──────── Data shown

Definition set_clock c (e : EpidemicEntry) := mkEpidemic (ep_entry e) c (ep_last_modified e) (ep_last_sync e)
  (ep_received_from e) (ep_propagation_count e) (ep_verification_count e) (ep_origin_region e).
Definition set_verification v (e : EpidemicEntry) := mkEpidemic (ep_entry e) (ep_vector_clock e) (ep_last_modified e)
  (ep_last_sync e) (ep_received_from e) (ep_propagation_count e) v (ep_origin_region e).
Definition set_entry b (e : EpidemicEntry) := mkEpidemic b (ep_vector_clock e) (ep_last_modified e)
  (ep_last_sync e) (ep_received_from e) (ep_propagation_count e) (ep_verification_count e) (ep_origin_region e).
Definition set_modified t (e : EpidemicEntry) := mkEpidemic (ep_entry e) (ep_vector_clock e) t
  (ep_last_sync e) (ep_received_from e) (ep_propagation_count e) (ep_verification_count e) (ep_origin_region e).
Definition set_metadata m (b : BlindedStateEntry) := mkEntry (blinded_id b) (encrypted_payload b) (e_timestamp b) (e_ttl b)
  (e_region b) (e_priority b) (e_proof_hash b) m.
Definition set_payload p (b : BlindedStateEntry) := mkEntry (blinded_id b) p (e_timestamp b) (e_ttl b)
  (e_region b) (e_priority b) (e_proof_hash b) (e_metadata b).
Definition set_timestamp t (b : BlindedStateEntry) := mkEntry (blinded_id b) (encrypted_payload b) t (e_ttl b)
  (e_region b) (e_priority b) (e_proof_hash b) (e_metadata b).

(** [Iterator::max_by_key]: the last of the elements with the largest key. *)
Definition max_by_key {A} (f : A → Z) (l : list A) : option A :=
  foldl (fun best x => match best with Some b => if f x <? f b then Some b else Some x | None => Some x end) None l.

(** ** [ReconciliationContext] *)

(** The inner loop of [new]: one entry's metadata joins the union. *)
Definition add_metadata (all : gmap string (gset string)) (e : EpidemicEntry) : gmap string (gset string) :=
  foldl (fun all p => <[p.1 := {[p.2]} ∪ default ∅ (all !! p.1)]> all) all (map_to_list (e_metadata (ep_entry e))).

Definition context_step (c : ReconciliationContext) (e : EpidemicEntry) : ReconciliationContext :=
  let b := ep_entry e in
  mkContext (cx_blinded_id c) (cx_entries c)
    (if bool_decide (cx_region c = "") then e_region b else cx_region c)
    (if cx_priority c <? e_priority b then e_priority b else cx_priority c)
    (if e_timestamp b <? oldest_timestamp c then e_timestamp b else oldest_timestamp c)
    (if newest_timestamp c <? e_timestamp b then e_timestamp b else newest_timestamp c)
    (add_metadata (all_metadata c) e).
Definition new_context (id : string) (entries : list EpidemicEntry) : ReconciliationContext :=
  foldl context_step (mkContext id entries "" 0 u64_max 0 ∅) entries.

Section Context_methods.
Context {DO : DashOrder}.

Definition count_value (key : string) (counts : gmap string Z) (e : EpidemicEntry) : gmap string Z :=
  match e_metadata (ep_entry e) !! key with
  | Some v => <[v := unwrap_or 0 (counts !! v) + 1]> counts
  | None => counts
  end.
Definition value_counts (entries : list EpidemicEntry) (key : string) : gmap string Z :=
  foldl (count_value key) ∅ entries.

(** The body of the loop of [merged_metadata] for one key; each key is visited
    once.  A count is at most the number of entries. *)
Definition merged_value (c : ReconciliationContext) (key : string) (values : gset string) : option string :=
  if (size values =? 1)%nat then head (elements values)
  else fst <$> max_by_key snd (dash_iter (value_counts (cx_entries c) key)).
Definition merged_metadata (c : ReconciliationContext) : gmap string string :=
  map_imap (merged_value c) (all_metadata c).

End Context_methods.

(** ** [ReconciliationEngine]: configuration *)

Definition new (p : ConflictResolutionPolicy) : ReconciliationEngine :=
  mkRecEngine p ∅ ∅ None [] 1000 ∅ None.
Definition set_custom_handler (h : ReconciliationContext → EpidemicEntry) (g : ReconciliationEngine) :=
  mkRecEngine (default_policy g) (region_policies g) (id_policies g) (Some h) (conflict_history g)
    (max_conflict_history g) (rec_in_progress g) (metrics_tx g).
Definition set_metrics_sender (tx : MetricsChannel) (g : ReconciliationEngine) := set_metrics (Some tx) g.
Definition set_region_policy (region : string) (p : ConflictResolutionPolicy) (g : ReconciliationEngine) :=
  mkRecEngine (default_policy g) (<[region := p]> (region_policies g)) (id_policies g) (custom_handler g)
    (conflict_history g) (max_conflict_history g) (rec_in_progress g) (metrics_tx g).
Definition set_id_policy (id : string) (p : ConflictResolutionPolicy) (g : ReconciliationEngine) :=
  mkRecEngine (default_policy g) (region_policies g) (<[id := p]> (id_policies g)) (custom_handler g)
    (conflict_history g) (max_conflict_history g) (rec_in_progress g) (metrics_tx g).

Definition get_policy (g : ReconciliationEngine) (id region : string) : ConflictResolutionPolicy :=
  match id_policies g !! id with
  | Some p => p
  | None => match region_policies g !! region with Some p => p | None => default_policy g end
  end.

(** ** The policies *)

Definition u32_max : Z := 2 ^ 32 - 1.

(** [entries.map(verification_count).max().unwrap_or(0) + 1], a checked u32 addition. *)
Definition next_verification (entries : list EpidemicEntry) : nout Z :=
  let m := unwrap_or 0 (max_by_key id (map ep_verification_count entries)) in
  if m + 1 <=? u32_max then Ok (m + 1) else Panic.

────────────────
──────── Data shown

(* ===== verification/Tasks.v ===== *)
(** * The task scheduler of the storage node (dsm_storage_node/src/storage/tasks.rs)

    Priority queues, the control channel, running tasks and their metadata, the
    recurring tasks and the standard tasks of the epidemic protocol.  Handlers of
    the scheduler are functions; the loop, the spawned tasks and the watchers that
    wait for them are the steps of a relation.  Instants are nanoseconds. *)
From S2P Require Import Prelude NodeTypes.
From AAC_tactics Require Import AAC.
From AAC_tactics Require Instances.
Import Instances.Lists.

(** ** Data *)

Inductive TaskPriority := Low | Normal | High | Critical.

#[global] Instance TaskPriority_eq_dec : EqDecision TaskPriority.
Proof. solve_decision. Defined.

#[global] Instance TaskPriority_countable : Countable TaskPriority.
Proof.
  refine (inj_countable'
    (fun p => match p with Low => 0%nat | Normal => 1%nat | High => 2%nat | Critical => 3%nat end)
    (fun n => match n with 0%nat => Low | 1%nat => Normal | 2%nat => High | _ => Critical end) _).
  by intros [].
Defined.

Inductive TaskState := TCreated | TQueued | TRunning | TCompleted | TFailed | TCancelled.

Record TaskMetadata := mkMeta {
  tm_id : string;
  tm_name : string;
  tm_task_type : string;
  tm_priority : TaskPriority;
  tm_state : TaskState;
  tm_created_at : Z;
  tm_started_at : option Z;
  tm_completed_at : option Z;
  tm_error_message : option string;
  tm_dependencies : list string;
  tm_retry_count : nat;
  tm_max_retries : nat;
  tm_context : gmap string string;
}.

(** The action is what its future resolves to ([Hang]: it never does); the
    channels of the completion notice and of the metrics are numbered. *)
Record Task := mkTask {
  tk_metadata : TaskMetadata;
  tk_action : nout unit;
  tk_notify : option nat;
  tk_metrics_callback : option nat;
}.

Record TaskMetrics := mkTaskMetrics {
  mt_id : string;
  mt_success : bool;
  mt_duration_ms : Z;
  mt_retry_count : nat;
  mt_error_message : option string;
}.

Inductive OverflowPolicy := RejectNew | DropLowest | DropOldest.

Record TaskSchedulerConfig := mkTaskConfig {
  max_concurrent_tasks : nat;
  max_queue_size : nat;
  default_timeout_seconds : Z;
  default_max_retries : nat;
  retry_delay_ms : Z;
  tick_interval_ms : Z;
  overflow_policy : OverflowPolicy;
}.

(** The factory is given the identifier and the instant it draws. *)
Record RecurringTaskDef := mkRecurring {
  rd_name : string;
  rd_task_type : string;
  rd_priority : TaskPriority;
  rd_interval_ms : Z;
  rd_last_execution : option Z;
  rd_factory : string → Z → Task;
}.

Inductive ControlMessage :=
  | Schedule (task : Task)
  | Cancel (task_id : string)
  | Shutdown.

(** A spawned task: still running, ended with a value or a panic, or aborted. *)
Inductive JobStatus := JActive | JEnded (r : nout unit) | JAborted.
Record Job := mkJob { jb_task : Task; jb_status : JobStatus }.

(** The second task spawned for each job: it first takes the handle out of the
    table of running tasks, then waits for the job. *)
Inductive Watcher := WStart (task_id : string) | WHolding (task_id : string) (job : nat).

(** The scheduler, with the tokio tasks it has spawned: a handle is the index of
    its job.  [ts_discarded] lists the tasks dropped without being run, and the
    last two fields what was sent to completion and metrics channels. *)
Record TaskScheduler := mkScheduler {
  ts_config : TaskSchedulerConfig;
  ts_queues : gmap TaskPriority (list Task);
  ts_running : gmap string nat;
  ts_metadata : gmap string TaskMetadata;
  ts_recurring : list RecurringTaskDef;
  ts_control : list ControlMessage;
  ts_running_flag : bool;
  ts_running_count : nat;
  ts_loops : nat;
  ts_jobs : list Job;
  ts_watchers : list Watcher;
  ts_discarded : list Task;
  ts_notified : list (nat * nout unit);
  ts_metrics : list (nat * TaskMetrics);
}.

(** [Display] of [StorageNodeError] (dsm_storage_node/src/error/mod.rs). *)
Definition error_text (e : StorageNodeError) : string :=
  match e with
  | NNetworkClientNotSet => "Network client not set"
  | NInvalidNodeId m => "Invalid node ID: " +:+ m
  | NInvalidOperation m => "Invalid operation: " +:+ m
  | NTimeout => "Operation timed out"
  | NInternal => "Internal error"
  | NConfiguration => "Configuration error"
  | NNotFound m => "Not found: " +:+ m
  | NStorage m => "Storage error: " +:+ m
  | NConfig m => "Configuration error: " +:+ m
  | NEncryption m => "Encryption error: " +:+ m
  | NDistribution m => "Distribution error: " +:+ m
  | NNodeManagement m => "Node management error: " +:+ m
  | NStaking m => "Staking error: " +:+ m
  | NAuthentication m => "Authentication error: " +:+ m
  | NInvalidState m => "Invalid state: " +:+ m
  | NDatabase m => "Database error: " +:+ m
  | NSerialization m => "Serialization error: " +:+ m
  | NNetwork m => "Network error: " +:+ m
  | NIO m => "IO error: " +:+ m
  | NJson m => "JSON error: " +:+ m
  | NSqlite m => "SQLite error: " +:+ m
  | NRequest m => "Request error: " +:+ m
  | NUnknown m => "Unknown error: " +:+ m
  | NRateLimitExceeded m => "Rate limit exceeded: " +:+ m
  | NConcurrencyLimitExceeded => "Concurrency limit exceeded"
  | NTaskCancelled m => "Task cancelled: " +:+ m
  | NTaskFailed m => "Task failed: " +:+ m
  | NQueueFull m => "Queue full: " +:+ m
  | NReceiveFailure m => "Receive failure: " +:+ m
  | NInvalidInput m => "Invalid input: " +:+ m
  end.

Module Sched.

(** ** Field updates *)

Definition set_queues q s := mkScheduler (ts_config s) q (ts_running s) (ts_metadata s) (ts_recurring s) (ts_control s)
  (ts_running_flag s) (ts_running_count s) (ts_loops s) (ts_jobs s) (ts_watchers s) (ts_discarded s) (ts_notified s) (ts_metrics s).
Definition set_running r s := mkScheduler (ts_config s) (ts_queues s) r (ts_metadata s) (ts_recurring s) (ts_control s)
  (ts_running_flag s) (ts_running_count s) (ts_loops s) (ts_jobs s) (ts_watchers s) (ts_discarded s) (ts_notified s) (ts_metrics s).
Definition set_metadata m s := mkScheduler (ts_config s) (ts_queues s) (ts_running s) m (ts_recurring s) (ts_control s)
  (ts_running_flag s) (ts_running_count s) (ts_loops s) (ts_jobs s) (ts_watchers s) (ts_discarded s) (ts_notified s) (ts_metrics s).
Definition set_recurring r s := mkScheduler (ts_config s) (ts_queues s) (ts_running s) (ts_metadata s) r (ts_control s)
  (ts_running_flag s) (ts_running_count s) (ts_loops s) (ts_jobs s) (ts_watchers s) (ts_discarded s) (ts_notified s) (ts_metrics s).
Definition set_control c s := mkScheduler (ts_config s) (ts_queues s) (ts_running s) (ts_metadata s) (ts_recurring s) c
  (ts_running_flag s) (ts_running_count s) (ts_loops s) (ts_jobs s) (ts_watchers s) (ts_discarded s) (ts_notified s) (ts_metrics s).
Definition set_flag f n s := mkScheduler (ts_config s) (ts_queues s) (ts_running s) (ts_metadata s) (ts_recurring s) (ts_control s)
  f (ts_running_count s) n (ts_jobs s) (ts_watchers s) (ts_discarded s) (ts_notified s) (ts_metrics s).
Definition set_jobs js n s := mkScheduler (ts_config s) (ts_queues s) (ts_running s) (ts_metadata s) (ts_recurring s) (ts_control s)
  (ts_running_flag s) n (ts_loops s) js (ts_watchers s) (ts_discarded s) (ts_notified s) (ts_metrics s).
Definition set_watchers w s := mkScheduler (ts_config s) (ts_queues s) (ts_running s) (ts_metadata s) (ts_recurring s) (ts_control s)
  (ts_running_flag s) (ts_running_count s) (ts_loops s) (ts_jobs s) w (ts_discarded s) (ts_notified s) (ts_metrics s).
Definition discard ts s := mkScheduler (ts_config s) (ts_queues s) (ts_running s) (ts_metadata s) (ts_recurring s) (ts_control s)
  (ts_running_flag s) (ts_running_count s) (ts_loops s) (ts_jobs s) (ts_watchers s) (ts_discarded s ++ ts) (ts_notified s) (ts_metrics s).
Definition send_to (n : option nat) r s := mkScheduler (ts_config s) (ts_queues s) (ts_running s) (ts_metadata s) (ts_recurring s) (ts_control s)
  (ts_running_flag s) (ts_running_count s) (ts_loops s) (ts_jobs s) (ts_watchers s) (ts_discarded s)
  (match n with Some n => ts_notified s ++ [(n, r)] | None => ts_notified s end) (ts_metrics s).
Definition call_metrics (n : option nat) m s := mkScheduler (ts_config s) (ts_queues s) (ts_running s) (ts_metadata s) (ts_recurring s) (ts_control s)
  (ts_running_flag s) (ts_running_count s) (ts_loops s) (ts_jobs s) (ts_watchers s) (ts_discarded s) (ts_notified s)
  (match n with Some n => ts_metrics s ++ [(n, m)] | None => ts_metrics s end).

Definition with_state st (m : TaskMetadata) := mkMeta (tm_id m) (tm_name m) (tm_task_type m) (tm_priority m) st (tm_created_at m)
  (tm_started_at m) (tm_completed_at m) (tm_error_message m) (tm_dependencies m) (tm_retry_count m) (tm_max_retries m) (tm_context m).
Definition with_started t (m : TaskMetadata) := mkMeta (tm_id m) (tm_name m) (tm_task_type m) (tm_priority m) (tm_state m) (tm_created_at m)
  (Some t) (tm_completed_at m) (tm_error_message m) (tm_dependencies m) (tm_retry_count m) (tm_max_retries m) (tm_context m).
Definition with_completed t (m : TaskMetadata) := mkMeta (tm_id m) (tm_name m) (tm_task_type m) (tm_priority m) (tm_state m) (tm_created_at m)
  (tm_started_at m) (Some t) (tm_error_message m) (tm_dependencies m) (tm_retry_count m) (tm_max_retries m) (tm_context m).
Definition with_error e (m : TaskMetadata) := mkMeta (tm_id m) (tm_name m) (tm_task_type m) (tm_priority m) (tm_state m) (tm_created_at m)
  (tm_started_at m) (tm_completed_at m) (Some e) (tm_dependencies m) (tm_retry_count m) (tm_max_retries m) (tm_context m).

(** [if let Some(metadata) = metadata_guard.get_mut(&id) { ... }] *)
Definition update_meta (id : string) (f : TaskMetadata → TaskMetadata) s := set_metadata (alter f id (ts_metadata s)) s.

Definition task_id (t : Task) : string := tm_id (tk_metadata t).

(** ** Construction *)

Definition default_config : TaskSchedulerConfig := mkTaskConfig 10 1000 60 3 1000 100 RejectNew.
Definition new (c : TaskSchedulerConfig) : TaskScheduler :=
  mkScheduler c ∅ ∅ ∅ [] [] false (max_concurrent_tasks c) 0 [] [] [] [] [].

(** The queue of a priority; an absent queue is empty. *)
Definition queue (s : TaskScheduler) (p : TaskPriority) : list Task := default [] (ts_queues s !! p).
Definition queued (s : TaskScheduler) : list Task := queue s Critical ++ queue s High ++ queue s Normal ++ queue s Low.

────────────────

### Work instruction
Look in the material above for the line with "mkScheduler c ∅" and the line with "Definition queued (s", and transcribe exactly those lines and all lines between them, nothing more.

### Output for this task
  mkScheduler c ∅ ∅ ∅ [] [] false (max_concurrent_tasks c) 0 [] [] [] [] [].

(** The queue of a priority; an absent queue is empty. *)
Definition queue (s : TaskScheduler) (p : TaskPriority) : list Task := default [] (ts_queues s !! p).
Definition queued (s : TaskScheduler) : list Task := queue s Critical ++ queue s High ++ queue s Normal ++ queue s Low.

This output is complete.